▸ Exercise objective
When you reach the line with "destruct pc2 as" in the data below, begin printing lines exactly, and stop once the line with "cbn [fst snd Ssh.pcFirst Ssh.pcSecond Ssh.errVar]." has been printed.

___ Source data ___

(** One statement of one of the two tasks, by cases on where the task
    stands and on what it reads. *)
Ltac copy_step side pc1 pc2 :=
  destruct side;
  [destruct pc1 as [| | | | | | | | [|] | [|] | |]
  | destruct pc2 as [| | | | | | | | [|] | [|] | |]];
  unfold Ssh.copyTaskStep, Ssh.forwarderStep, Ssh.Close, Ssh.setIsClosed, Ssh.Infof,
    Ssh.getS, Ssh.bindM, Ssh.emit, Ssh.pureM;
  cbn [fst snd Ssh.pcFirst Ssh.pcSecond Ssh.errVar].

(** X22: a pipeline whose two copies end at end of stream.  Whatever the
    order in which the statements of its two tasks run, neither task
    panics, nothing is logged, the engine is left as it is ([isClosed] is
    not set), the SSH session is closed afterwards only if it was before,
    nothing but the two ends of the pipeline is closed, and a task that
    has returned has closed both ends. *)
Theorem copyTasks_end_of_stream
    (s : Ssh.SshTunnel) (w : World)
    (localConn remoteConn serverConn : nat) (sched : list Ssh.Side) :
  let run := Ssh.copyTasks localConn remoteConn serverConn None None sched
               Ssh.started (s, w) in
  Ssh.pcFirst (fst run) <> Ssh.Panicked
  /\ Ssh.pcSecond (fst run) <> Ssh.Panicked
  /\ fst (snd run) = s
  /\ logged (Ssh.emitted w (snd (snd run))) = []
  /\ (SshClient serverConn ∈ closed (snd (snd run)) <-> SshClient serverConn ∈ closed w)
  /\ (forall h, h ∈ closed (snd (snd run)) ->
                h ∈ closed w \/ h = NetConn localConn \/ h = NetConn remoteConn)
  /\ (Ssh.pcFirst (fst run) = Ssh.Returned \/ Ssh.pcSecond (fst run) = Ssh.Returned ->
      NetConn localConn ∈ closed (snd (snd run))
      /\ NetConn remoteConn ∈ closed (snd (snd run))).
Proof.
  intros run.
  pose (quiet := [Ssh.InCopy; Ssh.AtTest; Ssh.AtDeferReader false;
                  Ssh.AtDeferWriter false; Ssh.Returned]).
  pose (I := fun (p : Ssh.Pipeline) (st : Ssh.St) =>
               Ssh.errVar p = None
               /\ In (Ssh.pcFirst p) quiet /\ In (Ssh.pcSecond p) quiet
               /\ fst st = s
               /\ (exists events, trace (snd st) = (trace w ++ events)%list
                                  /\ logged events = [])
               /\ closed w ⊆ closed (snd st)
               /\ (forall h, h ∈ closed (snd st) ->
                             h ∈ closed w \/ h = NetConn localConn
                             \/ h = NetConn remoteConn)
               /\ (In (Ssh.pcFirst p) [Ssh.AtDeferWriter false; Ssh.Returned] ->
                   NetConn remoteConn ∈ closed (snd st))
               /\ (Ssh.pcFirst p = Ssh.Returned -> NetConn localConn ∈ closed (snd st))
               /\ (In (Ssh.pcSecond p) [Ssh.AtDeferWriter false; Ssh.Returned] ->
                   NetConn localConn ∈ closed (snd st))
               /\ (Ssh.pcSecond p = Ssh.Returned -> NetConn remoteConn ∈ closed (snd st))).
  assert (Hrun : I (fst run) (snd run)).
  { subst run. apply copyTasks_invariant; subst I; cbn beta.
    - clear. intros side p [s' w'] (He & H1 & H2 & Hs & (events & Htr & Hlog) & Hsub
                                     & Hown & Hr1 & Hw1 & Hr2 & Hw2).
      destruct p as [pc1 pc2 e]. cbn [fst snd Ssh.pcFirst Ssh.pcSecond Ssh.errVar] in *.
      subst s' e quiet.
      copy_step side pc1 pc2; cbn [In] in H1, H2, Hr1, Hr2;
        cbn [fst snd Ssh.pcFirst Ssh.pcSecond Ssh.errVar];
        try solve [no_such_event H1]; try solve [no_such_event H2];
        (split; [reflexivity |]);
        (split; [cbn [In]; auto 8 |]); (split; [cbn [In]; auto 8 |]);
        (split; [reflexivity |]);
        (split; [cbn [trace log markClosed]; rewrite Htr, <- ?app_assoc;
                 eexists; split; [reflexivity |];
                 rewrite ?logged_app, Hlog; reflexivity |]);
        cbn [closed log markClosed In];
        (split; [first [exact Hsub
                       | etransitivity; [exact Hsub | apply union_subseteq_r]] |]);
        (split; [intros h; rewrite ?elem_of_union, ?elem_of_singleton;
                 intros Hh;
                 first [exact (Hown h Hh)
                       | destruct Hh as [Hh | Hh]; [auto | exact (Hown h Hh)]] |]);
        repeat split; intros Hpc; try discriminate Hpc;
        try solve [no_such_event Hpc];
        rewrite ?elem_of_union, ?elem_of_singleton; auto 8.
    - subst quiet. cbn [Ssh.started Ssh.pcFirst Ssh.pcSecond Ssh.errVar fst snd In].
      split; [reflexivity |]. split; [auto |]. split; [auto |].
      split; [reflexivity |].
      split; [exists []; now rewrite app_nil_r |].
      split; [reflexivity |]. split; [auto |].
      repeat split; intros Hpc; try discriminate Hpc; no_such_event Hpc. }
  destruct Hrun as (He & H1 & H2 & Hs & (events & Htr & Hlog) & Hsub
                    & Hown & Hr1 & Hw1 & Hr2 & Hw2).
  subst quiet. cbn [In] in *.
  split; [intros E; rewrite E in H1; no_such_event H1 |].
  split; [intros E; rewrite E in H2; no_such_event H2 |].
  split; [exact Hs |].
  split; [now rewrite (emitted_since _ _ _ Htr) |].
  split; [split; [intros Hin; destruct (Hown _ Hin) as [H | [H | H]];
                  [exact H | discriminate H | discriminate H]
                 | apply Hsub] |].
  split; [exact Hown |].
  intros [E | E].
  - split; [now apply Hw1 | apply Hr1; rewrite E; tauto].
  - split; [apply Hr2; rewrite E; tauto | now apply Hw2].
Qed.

___

▸ Solution to the exercise
  | destruct pc2 as [| | | | | | | | [|] | [|] | |]];
  unfold Ssh.copyTaskStep, Ssh.forwarderStep, Ssh.Close, Ssh.setIsClosed, Ssh.Infof,
    Ssh.getS, Ssh.bindM, Ssh.emit, Ssh.pureM;
  cbn [fst snd Ssh.pcFirst Ssh.pcSecond Ssh.errVar].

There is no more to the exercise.